Why do we choke on the word Fascist?
Why is there reluctance in calling Republicans what they are?
Last night I attended a talk “Fascism at our doorstep: What comes next?” Apparently, the academic community of historians, political and social scientists we assign to guide us on proper labeling, have been reticent on using Fascist to describe today’s Republican Party and their allied “Brown Shirt” minions, including Evangelical theocrats, Proud Boys, III Percenters and a host of insurrectionist Militias.
The preferred term we are to use is “authoritarian.”
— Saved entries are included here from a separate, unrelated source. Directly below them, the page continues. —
(* ===== verification/ConsoleTheorems.v ===== *)
(** * The console: theorems

    What the terminal and its framebuffer display guarantee together. *)

From Stdlib Require Import ZArith Lia Bool.
From stdpp Require Import base gmap list numbers.
From S2P Require Import Prelude Terminal TerminalProofs VideoTerminal VideoTerminalProofs Console.

Implicit Types (v : VideoTerminal).

(** [EnqueueChar] replaces the character of one cell of the picture and of no other,
    keeps the queue and the map consistent, and the queue never holds more items than
    were reserved for it, so that pointers into it stay valid. *)
Theorem EnqueueChar_one_cell b c x y v :
  0 < ws_col b -> 0 < ws_row b -> video_ok b v -> 0 <= x < ws_col b -> 0 <= y < ws_row b ->
  let r := EnqueueChar b c x y v in
  video_ok b r /\ (length (m_Queue r) <= ncells b)%nat /\
  forall j, cell r j = if decide (j = offset b x y) then Some c else cell v j.
Proof.
  intros Hc Hr Hok Hx Hy r. destruct (EnqueueChar_spec b Hc Hr c x y v Hok Hx Hy) as (H1 & _ & H3).
  split; [exact H1|]. split; [now apply queue_bounded|exact H3].
Qed.

(** Scrolling moves the rows between the margins by one, fills the row that becomes
    free with blanks in the current colours, and touches nothing else, whatever
    updates are pending; scrolling down and up again restores all rows but one. *)
Theorem scrolling b v :
  0 < ws_col b -> 0 < ws_row b -> video_ok b v -> margins_ok b ->
  let top := m_ScrollTopMargin b in let bottom := m_ScrollBottomMargin b in let w := ws_col b in
  (forall j, 0 <= j -> at_ (video_ScrollDown b v) j =
     if decide (top * w <= j < (bottom - 1) * w) then at_ v (j + w)
     else if decide ((bottom - 1) * w <= j < bottom * w) then Some (blank v) else at_ v j) /\
  (forall j, 0 <= j -> at_ (video_ScrollUp b (video_ScrollDown b v)) j =
     if decide (top * w <= j < (top + 1) * w) then Some (blank v) else at_ v j).
Proof.
  intros Hc Hr Hok Hm. destruct (ScrollDown_spec b Hc Hr v Hok Hm) as (H1 & H2 & H3). cbv zeta in *.
  split; [exact H3|]. intros j Hj. destruct (ScrollUp_spec b Hc Hr _ H1 Hm) as (_ & _ & H4). cbv zeta in H4.
  rewrite H4 by exact Hj. rewrite (blank_same v _ H2). destruct Hm as [Ht Hb].
  destruct (decide ((m_ScrollTopMargin b + 1) * ws_col b <= j < m_ScrollBottomMargin b * ws_col b)).
  - rewrite H3 by nia. rewrite decide_True by nia. rewrite decide_False by lia. f_equal. lia.
  - case_decide; [reflexivity|]. rewrite H3 by lia. rewrite !decide_False by nia. reflexivity.
Qed.

(** C20: After [Flush] nothing is pending, the grid holds the picture, and the screen shows
    it, with the colours of the cell under the cursor swapped; the cell the cursor
    has left is shown normally again. *)
Theorem Flush_shows_picture b v :
  0 < ws_col b -> 0 < ws_row b -> video_ok b v -> cursor_ok v -> drawn b v ->
  let r := video_Flush b v in
  m_Queue r = [] /\
  forall i, (i < ncells b)%nat -> m_Map r !! i = Some None /\ m_Grid r !! i = cell v i /\
    shown r !! i = if decide (here b v = Some i) then swap_colors <$> cell v i else cell v i.
Proof.
  intros Hc Hr Hok Hcur Hd r. destruct (Flush_spec b Hc Hr v Hok Hcur Hd) as (Q & M & G & C & _ & D & Ox & Oy).
  split; [exact Q|]. intros i Hi. split; [now apply M|]. split; [now apply G|].
  unfold r. rewrite (D i Hi), (G i Hi), Ox, Oy. reflexivity.
Qed.

(** Text printed on a framebuffer terminal that fits the current row appears there, in
    the current colours, one cell per character, and every other cell keeps its
    character; the number of characters is returned and the screen is up to date. *)
Theorem PrintString_appears has_tty (t : Terminal VideoTerminal) str :
  let v := display t in let b := base t in
  let x := CursorX (m_CurrentState v) in let y := CursorY (m_CurrentState v) in
  m_Initialized t = true -> m_State t = eNormal -> Forall printable str ->
  0 < ws_col b < 2 ^ 16 -> 0 < ws_row b < 2 ^ 16 ->
  video_ok b v -> cursor_ok v -> drawn b v -> y < ws_row b -> x + Z.of_nat (length str) <= ws_col b ->
  exists t', PrintString has_tty t str = Some (Z.of_nat (length str), t') /\
    (forall k c, str !! k = Some c ->
       m_Grid (display t') !! offset b (x + Z.of_nat k) y = Some (styled v c)) /\
    (forall j, (j < ncells b)%nat -> (forall k, (k < length str)%nat -> j <> offset b (x + Z.of_nat k) y) ->
       m_Grid (display t') !! j = cell v j) /\
    drawn b (display t').
Proof.
  intros v b x y Hi Hs Hp Hc Hr Hok Hcur Hd Hy Hlen. pose proof Hcur as (Hx0 & Hy0 & Ho1 & Ho2).
  destruct (text_spec b Hc Hr str v Hok Hx0 Hlen (conj Hy0 Hy)) as (H1 & H2 & H3 & H4).
  set (v1 := fold_left _ str v) in *. destruct H2 as (C1 & _ & S1 & G1 & X1 & Y1).
  assert (Hcur1 : cursor_ok v1).
  { unfold cursor_ok. rewrite C1, X1, Y1. simpl. fold x y. split_and!; trivial. lia. }
  assert (Hd1 : drawn b v1).
  { intros i Hi'. rewrite S1, G1, X1, Y1. now apply Hd. }
  destruct (Flush_spec b (proj1 Hc) (proj1 Hr) v1 H1 Hcur1 Hd1) as (_ & _ & G2 & _ & _ & D2 & _).
  exists (with_display t (video_Flush b v1)). split; [|split; [|split]].
  - unfold PrintString. rewrite Hi. cbn [negb]. rewrite feed_text by trivial. reflexivity.
  - intros k c Hk. assert (Hcr : printable c) by (rewrite Forall_lookup in Hp; now apply (Hp k)).
    assert (Hlt : (k < length str)%nat) by now apply lookup_lt_Some in Hk.
    specialize (H3 k c Hk). unfold u8 in H3. rewrite wrap_small in H3 by (unfold printable in Hcr; split; lia).
    rewrite <- H3. cbn [display with_display]. apply G2. fold x y. apply offset_lt; lia.
  - intros j Hj Hne. cbn [display with_display]. rewrite G2 by exact Hj. now apply H4.
  - exact D2.
Qed.

(** When a line is full the row of the cursor is compared with the number of columns
    instead of rows: on a screen with more rows than columns, text that wraps below
    row [ws_col] is put back on row [ws_col - 1]. *)
Theorem wrap_clamped_by_columns b c v :
  0 < ws_col b -> ws_col b <= CursorX (m_CurrentState v) -> 0 <= CursorY (m_CurrentState v) ->
  ws_col b <= CursorY (m_CurrentState v) + 1 < m_ScrollBottomMargin b -> m_ScrollBottomMargin b <= ws_row b < 2 ^ 16 ->
  CursorY (m_CurrentState (video_RawPutChar b c v)) = ws_col b - 1.
Proof.
  intros Hc Hx Hy Hrow Hb. unfold video_RawPutChar. destruct (Z.leb_spec (ws_col b) (CursorX (m_CurrentState v))); [|lia].
  assert (Hw : u64 (CursorY (m_CurrentState v) + 1) = CursorY (m_CurrentState v) + 1) by (apply wrap_small; split; lia).
  rewrite Hw. simpl. destruct (Z.eqb_spec (CursorY (m_CurrentState v) + 1) (m_ScrollBottomMargin b)); [lia|]. simpl.
  destruct (Z.leb_spec (ws_col b) (CursorY (m_CurrentState v) + 1)); [|lia]. simpl.
  unfold EnqueueChar. destruct (_ || _); [reflexivity|]. destruct (_ !! _) as [[q|]|]; [reflexivity|..].
  - now case_bool_decide.
  - now case_bool_decide.
Qed.

(** ** Colours *)
Ltac shifts := unfold RED_BITS_SHIFT, GREEN_BITS_SHIFT, BLUE_BITS_SHIFT, ALPHA_BITS_SHIFT in *.

Lemma channel (m s x : Z) : m = Z.ones 8 .<< s -> 0 <= s -> u8 ((x .& m) .>> s) = wrap 8 (x .>> s).
Proof.
  intros -> Hs. unfold u8. apply Z.bits_inj'. intros i Hi.
  rewrite !testbit_wrap, !Z.shiftr_spec, Z.land_spec, Z.shiftl_spec, testbit_ones by lia.
  replace (i + s - s) with i by lia. destruct (i <? 8); [now rewrite !andb_true_r|now rewrite !andb_false_r].
Qed.

Lemma testbit_channel (x s i : Z) :
  0 <= s -> 0 <= i -> Z.testbit (wrap 8 (x .>> s) .<< s) i = Z.testbit x i && (s <=? i) && (i <? s + 8).
Proof.
  intros Hs Hi. rewrite Z.shiftl_spec by lia. destruct (Z.leb_spec s i).
  - rewrite testbit_wrap, Z.shiftr_spec by lia. replace (i - s + s) with i by lia. rewrite andb_true_r. f_equal.
    apply eq_true_iff_eq. rewrite !Z.ltb_lt. lia.
  - rewrite Z.testbit_neg_r by lia. now rewrite andb_false_r.
Qed.

Definition bytes (c : Color) : Prop :=
  in_u 8 (m_Red c) /\ in_u 8 (m_Green c) /\ in_u 8 (m_Blue c) /\ in_u 8 (m_Alpha c).

Lemma testbit_byte (x j : Z) : in_u 8 x -> j < 0 \/ 8 <= j -> Z.testbit x j = false.
Proof. intros Hx [Hj|Hj]; [now apply Z.testbit_neg_r|apply (testbit_above 8); trivial; lia]. Qed.

Lemma testbit_RGBA (c : Color) (i : Z) :
  bytes c -> 0 <= i -> Z.testbit (RGBA c) i =
    (if i <? 8 then Z.testbit (m_Blue c) i else if i <? 16 then Z.testbit (m_Green c) (i - 8)
     else if i <? 24 then Z.testbit (m_Red c) (i - 16) else if i <? 32 then Z.testbit (m_Alpha c) (i - 24) else false).
Proof.
  intros (Hr & Hg & Hb & Ha) Hi. unfold RGBA, RGB, u32. shifts.
  rewrite testbit_wrap, Z.lor_spec, testbit_wrap, !Z.lor_spec, !Z.shiftl_spec by lia. rewrite Z.sub_0_r.
  destruct (Z.ltb_spec i 8), (Z.ltb_spec i 16), (Z.ltb_spec i 24), (Z.ltb_spec i 32); try lia;
    rewrite ?(testbit_byte (m_Blue c)), ?(testbit_byte (m_Green c)), ?(testbit_byte (m_Red c)),
      ?(testbit_byte (m_Alpha c)) by (trivial; lia); autorewrite with bits; reflexivity.
Qed.

(** A colour survives packing into 32 bits and unpacking, in both directions. *)
Theorem color_roundtrip (c : Color) (rgba : Z) :
  bytes c -> in_u 32 rgba -> Color_rgba (RGBA c) = c /\ RGBA (Color_rgba rgba) = rgba.
Proof.
  intros Hb Hw. split.
  - unfold Color_rgba. rewrite !channel by (reflexivity || (shifts; lia)).
    pose proof (testbit_RGBA c) as Hbits. destruct Hb as (Hr & Hg & Hb & Ha).
    destruct c as [r g bl a]. cbn [m_Red m_Green m_Blue m_Alpha] in *. f_equal; (apply Z.bits_inj'; intros i Hi;
      rewrite testbit_wrap, Z.shiftr_spec, Hbits by (try split_and!; trivial; shifts; lia); shifts;
      destruct (Z.ltb_spec i 8) as [Hlt|Hge];
      [rewrite andb_true_r; repeat (match goal with |- context [?a <? ?b] => destruct (Z.ltb_spec a b); try lia end); f_equal; lia
      |rewrite andb_false_r; symmetry; apply (testbit_above 8); (trivial || lia)]).
  - apply Z.bits_inj'. intros i Hi. unfold RGBA, RGB, Color_rgba, u32. cbn [m_Red m_Green m_Blue m_Alpha].
    rewrite !channel by (reflexivity || (shifts; lia)). shifts.
    rewrite testbit_wrap, Z.lor_spec, testbit_wrap, !Z.lor_spec, !testbit_channel by lia.
    destruct (Z.ltb_spec i 32) as [Hlt|Hge].
    + destruct (Z.testbit rgba i); [|reflexivity].
      destruct (Z.leb_spec 16 i), (Z.ltb_spec i (16 + 8)), (Z.leb_spec 8 i), (Z.ltb_spec i (8 + 8)),
        (Z.leb_spec 0 i), (Z.ltb_spec i (0 + 8)), (Z.leb_spec 24 i), (Z.ltb_spec i (24 + 8)); try lia; reflexivity.
    + rewrite andb_false_r. symmetry. apply (testbit_above 32); (trivial || lia).
Qed.

(** ** Witnesses: a small screen *)
Definition screen (rows cols : Z) : Base := mkBase rows cols 0 rows.
Definition console0 (x y : Z) : ConsoleState := mkConsole x y DEFAULT_TEXT_FOREGROUND DEFAULT_TEXT_BACKGROUND.
Definition empty_video (n : nat) (x y : Z) : VideoTerminal :=
  let c := mkChar 0x20 DEFAULT_TEXT_FOREGROUND DEFAULT_TEXT_BACKGROUND in
  mkVideo (replicate n c) (replicate n None) [] (console0 x y) (console0 x y) 100 100 (replicate n c).
Definition terminal0 (rows cols x y : Z) : Terminal VideoTerminal :=
  mkTerminal true (screen rows cols) eNormal (replicate 16 0) 0 8 false false
    (empty_video (Z.to_nat (rows * cols)) x y) [].

Lemma empty_video_ok rows cols x y :
  video_ok (screen rows cols) (empty_video (Z.to_nat (rows * cols)) x y).
Proof.
  constructor; simpl; rewrite ?length_replicate; trivial.
  - intros i q E. apply lookup_replicate in E as [E _]. discriminate.
  - intros q it E. rewrite lookup_nil in E. discriminate.
Qed.

Lemma empty_video_drawn rows cols x y :
  0 < rows < 100 -> 0 < cols < 100 -> drawn (screen rows cols) (empty_video (Z.to_nat (rows * cols)) x y).
Proof.
  intros Hr Hc i Hi. rewrite decide_False; [reflexivity|]. unfold cursor_cell, VerifyBounds. simpl.
  destruct (Z.ltb_spec 100 cols); [lia|discriminate].
Qed.

Lemma EnqueueChar_one_cell_witness :
  cell (EnqueueChar (screen 2 4) (mkChar 0x41 DEFAULT_TEXT_FOREGROUND DEFAULT_TEXT_BACKGROUND) 1 1
    (empty_video 8 0 0)) 5 = Some (mkChar 0x41 DEFAULT_TEXT_FOREGROUND DEFAULT_TEXT_BACKGROUND).
Proof.
  destruct (EnqueueChar_one_cell (screen 2 4) (mkChar 0x41 DEFAULT_TEXT_FOREGROUND DEFAULT_TEXT_BACKGROUND) 1 1
    (empty_video 8 0 0)) as (_ & _ & H); try (simpl; lia); [apply (empty_video_ok 2 4)|].
  rewrite H. reflexivity.
Defined.

Lemma scrolling_witness :
  at_ (video_ScrollDown (screen 2 4) (empty_video 8 0 0)) 6 = Some (blank (empty_video 8 0 0)).
Proof.
  destruct (scrolling (screen 2 4) (empty_video 8 0 0)) as [H _]; try (simpl; lia).
  - apply (empty_video_ok 2 4).
  - split; simpl; lia.
  - rewrite H by lia. reflexivity.
Defined.

Lemma Flush_shows_picture_witness : m_Queue (video_Flush (screen 2 4) (empty_video 8 1 0)) = [].
Proof.
  apply (Flush_shows_picture (screen 2 4) (empty_video 8 1 0)); try (simpl; lia).
  - apply (empty_video_ok 2 4).
  - repeat split; simpl; lia.
  - apply (empty_video_drawn 2 4); lia.
Defined.

Lemma PrintString_appears_witness :
  exists t', PrintString false (terminal0 2 4 1 1) [0x48; 0x69] = Some (2, t') /\
    m_Grid (display t') !! 6%nat = Some (styled (empty_video 8 1 1) 0x69).
Proof.
  destruct (PrintString_appears false (terminal0 2 4 1 1) [0x48; 0x69]) as (t' & E & Hg & _).
  - reflexivity.
  - reflexivity.
  - apply Forall_forall. intros c Hc. unfold printable. destruct Hc as [<-|[<-|[]]]; lia.
  - simpl. lia.
  - simpl. lia.
  - apply (empty_video_ok 2 4).
  - repeat split; simpl; lia.
  - apply (empty_video_drawn 2 4); lia.
  - simpl. lia.
  - simpl. lia.
  - exists t'. split; [exact E|]. apply (Hg 1%nat). reflexivity.
Defined.

Lemma wrap_clamped_by_columns_witness :
  CursorY (m_CurrentState (video_RawPutChar (screen 6 2) 0x41 (empty_video 12 2 3))) = 1.
Proof. apply (wrap_clamped_by_columns (screen 6 2) 0x41 (empty_video 12 2 3)); simpl; lia. Defined.

Lemma color_roundtrip_witness :
  Color_rgba (RGBA (mkColor 1 2 3 4)) = mkColor 1 2 3 4 /\ RGBA (Color_rgba 0x04010203) = 0x04010203.
Proof. apply color_roundtrip; [repeat split; simpl; lia|split; lia]. Defined.

Lemma numeral_ascii (p : list Z) : p <> [] -> forallb IsDigit p = true -> numeral p.
Proof.
  intros Hne Hp. split; [exact Hne|]. apply Forall_forall. intros c Hc. rewrite forallb_forall in Hp.
  specialize (Hp c Hc). unfold IsDigit in Hp. rewrite andb_true_iff, !Z.leb_le in Hp. exact Hp.
Qed.

Lemma control_sequence_parsed_witness :
  exists u, params_are u [3; 12] /\
    feed false (terminal0 2 4 1 1) [0x1b; 0x5b; 0x33; 0x3b; 0x31; 0x32; 0x6d] =
      let '(t', normal) := CsiFinal false u 0x6d in
      Some (if normal then with_modes (with_state t' eNormal) false (m_CursorKeyMode t') else t').
Proof.
  destruct (control_sequence_parsed false (terminal0 2 4 1 1) [0x33] [[0x31; 0x32]] 0x6d) as (u & _ & Hp & E).
  - reflexivity.
  - reflexivity.
  - apply Forall_forall. intros p [<-|[<-|[]]]; (apply numeral_ascii; [discriminate|reflexivity]).
  - simpl. lia.
  - lia.
  - reflexivity.
  - lia.
  - exists u. split; [exact Hp|exact E].
Defined.

Lemma cursor_position_sequence_witness :
  exists t', feed false (terminal0 25 80 0 0) [0x1b; 0x5b; 0x35; 0x3b; 0x31; 0x30; 0x48] = Some t' /\ pos t' = (9, 4).
Proof.
  destruct (cursor_position_sequence false (terminal0 25 80 0 0) [0x35] [0x31; 0x30]) as (t' & E & Hp & _).
  - reflexivity.
  - reflexivity.
  - apply numeral_ascii; [discriminate|reflexivity].
  - apply numeral_ascii; [discriminate|reflexivity].
  - vm_compute. split; congruence.
  - vm_compute. split; congruence.
  - exists t'. split; [exact E|]. rewrite Hp. reflexivity.
Defined.

Lemma escape_parameters_overflow_witness :
  feed false (terminal0 2 4 0 0)
    ([0x1b; 0x5b] ++ join (replicate 16 [0x31]) ++ [0x3b; 0x31; 0x3b; 0x31]) = None.
Proof.
  apply escape_parameters_overflow; try reflexivity; try (unfold digit; lia).
  apply Forall_forall. intros p Hp. apply list_elem_of_In, elem_of_replicate in Hp as [-> _].
  apply numeral_ascii; [discriminate|reflexivity].
Defined.

Lemma CHA_default_last_column_witness : (pos (CHA (terminal0 2 4 1 1) 0)).1 = 3.
Proof.
  apply (CHA_default_last_column (terminal0 2 4 1 1)); [split; simpl; lia|vm_compute; split; congruence|reflexivity].
Defined.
The justification for denying use of the term Fascism amounts to the conditions that are required to make it so being fully realized. The argument goes that if the general population is not currently subject to a dictatorial leader, secret police kicking in doors, and no citizens being held in concentration camps, then we don’t have a Fascist State.
What this definitional contortion of logic does is to give Fascist time and space to advance their stated dogma and policies from ideology into reality. It requires that a Democratic Society must first tolerate the threats of hostility and violence against it until Fascists are in power. At which point the Fascists, use violence and hostile actions to silence anything perceived as threat to their now fully realized and absolutist power. Then we have a Fascist state
But why agree with the observation of someone who lacks the Phd required to challenge academia?
Fine, instead I defer my observation to Karl Popper, who is credited with creating the Philosophy of Science. He narrowly escaped the death camp of the Nazis that many in the waning days of the Weimar Republic felt obligated to tolerate.
We should therefore claim, in the name of tolerance, the right not to tolerate the intolerant. We should claim that any movement preaching intolerance places itself outside the law, and we should consider incitement to intolerance and persecution as criminal, in the same way as we should consider incitement to murder, or to kidnapping, or to the revival of the slave trade, as criminal.
-Karl Popper, The Open Society and Its Enemies
On Veteran’s Day I often think of my father (no paragon, just another dogface in WWII) who almost 80 years ago, on Dec. 25th 1944, went into combat during the coldest recorded winter in European history. He was one of millions who fought to defeat Fascism.
The Fascist were directly responsible for 65 million deaths worldwide.
Yet here today we now face a resurgence of Fascism in America.
If we too are too tolerant, too timid and frankly too fearful to call the existential threat to democracy what it is, then we may well suffer currently unimaginable realities.
Very astute of you to cite Popper on the dangers of tolerating the intolerable. DJT’s Veterans Day rhetoric put his neo-Fascist credentials beyond doubt, I agree. And the signs have been pointing that way for a while.
I agree with you. Call it what it is.